Breadcrumb Navigation

Breadcrumb navigation is a secondary navigation pattern that shows the user's current location within a site hierarchy as a trail of links (e.g., Home > Products > Shoes). It helps users understand where they are and quickly navigate back to parent pages without relying on the browser's back button. Proper implementation uses an ordered list within a `<nav>` element with `aria-label="Breadcrumb"` for accessibility.

Widget Tree

In Flutter, the widget tree is the hierarchical structure of nested widgets that defines the entire UI of an application.

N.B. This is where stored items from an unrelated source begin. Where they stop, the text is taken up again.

(* ===== verification/StreamScript.v ===== *)
(** The script [python-scripts/test-tcp-stream.py]: a server for one TCP client, which sends fixed
    segments, each when the user presses Enter, over the machine of [Tester]. *)
From S2P Require Import Prelude PyRuntime Executable Tester Runner.

Section SCRIPT.

Context {X : Type} `{Executable X}.

(** What happens on the machine while the script waits: for a connection, and for Enter at a
    prompt. *)
Context (at_accept : H X unit) (at_prompt : chars -> H X unit).

Definition ADDRESS : Z := LOCALHOST.
Definition PORT : Z := 4567.

(** [print(text, end=ending)] *)
Definition print_end (text ending : chars) : R X unit := print (text ++ ending).

(** [s.replace(c, "\\" + d)] for one character *)
Definition replace_char (c d : Z) (s : chars) : chars :=
  concat (map (fun x => if x =? c then [92; d] else [x]) s).

(** [s.encode("ascii")] *)
Definition encode_ascii (s : chars) : py chars :=
  if forallb (fun c => (0 <=? c) && (c <? 128)) s then Ok s else Err UnicodeEncodeError.

(** [input()], at the prompt. *)
Definition input (prompt : chars) : R X unit := or_uncaught (on_tester (at_prompt prompt)).

(** [csock.send]; the segments are short enough to be taken whole. *)
Definition csock_send (data : chars) : H X unit :=
  s ← get;
  match connection_socket s with
  | None => raise OSError
  | Some c => send_stream c (VStr data)
  end.

Definition test (s : chars) : R X unit :=
  let escaped := replace_char CR 114 (replace_char LF 110 s) in
  let prompt := lit "Press enter to send " ++ [34] ++ escaped ++ [34] ++ lit ": " in
  _ ← print_end prompt [];
  _ ← input prompt;
  _ ← or_uncaught (on_tester (data ← of_py (encode_ascii s); csock_send data));
  print_end (lit "sent") [LF].

(** [sock.accept()] blocks until the client connects. *)
Fixpoint accept (fuel : nat) : H X unit :=
  s ← get;
  match connection_socket s with
  | Some _ => mret tt
  | None =>
      match fuel with
      | O => throw Hang
      | S fuel' => _ ← modify tick; accept fuel'
      end
  end.

(** [shutdown] of a connection the client has reset is an error; of the listening socket it is
    none. *)
Definition csock_shutdown : H X unit :=
  s ← get;
  match connection_socket s, process s with
  | Some _, Some p => if negb (alive p) && unread p then raise OSError else mret tt
  | _, _ => mret tt
  end.

Definition script : R X unit :=
  _ ← or_uncaught (on_tester (modify (set_server_socket (Some (TCP, PORT)))));
  _ ← print_end (lit "socket is bound and listening") [LF];
  _ ← or_uncaught (on_tester (_ ← at_accept; accept PATIENCE));
  _ ← print_end (lit "connected") [LF];
  _ ← test (lit "RePLy Ok ");
  _ ← test (lit "iS oK" ++ CRLF);
  _ ← test (lit "MSg FROM 2 is 2" ++ CRLF ++ lit "msg from 3 is 3" ++ CRLF
            ++ lit "msg from 4 is 4" ++ CRLF);
  _ ← test (lit "msg fROm 5 is 5" ++ CRLF ++ lit "msg from 6 is 6" ++ CRLF ++ lit "msg from 7 is");
  _ ← test (lit " 7" ++ CRLF);
  _ ← test (lit "msg from");
  _ ← test (lit " 8 is 8" ++ CRLF);
  _ ← test (lit "bYE from xd" ++ CRLF);
  let prompt := lit "Pres enter to shutdown the socket: " in
  _ ← print_end prompt [];
  _ ← input prompt;
  _ ← or_uncaught (on_tester csock_shutdown);
  _ ← or_uncaught (on_tester (modify (set_connection_socket None)));
  _ ← or_uncaught (on_tester (modify (set_server_socket None)));
  print_end [] [LF].

End SCRIPT.
(* ===== verification/StreamSuite.v ===== *)
(** The stream script on the model of the client: the run the README reports. *)
From S2P Require Import Prelude PyRuntime Args Kernel Client Executable Process Tester Runner.
From S2P Require Import StreamScript Suite.

#[local] Existing Instance client_under_test.

(** The user: starts the client once the server listens, authenticates in the client at the first
    prompt, and presses Enter [n] quanta after every prompt. *)
Definition launch : H Process.process unit :=
  setup [lit "-t"; lit "tcp"; lit "-s"; lit "localhost"].

Definition first_prompt : chars :=
  lit "Press enter to send " ++ [34] ++ lit "RePLy Ok " ++ [34] ++ lit ": ".

Definition press_enter (n : nat) (prompt : chars) : H Process.process unit :=
  _ ← when (prompt =s? first_prompt) (execute (lit "/auth a b c"));
  sleep (QUANTUM * Z.of_nat n).

Definition run_stream (n : nat) : session Process.process * result quit unit :=
  script launch (press_enter n) (MkSession (tester_init 0) []).

(** What the client has printed, has sent and has exited with. *)
Definition observed (s : session Process.process) : option (chars * chars * option Z) :=
  (fun p => (out_bytes p, stream p, exited p)) <$> process (the_tester s).

Definition stream_output : chars :=
  lit "Action Success: oK" ++ [LF] ++ lit "2: 2" ++ [LF] ++ lit "3: 3" ++ [LF] ++ lit "4: 4" ++ [LF]
  ++ lit "5: 5" ++ [LF] ++ lit "6: 6" ++ [LF] ++ lit "7: 7" ++ [LF] ++ lit "8: 8" ++ [LF].

(** The run the README reports. *)
Definition as_reported (r : session Process.process * result quit unit) : Prop :=
  snd r = Ok tt
  /\ observed (fst r) = Some (stream_output, lit "AUTH a AS c USING b" ++ CRLF, Some 0).

Definition is_reported (r : session Process.process * result quit unit) : bool :=
  match snd r with
  | Ok _ => bool_decide (observed (fst r)
              = Some (stream_output, lit "AUTH a AS c USING b" ++ CRLF, Some 0))
  | Err _ => false
  end.

Lemma is_reported_spec r : is_reported r = true -> as_reported r.
Proof.
  unfold is_reported. destruct r as [s [[]|e]]; [|done]. intros Hr%bool_decide_eq_true. done.
Qed.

Everything in Flutter is a widget — from layout structures like `Column` and `Row` to styling wrappers like `Padding` and `Theme` to interactive elements like `GestureDetector`. Flutter maintains three parallel trees (widget, element, and render object) that work together to efficiently rebuild only the parts of the UI that actually changed when state updates.

Optimistic UI

Optimistic UI is a pattern where the interface immediately reflects the expected result of a user action before the server confirms it. For example, a "like" button instantly shows the liked state while the API request happens in the background. This makes the app feel significantly faster and more responsive. If the server request fails, the UI rolls back to the previous state and notifies the user.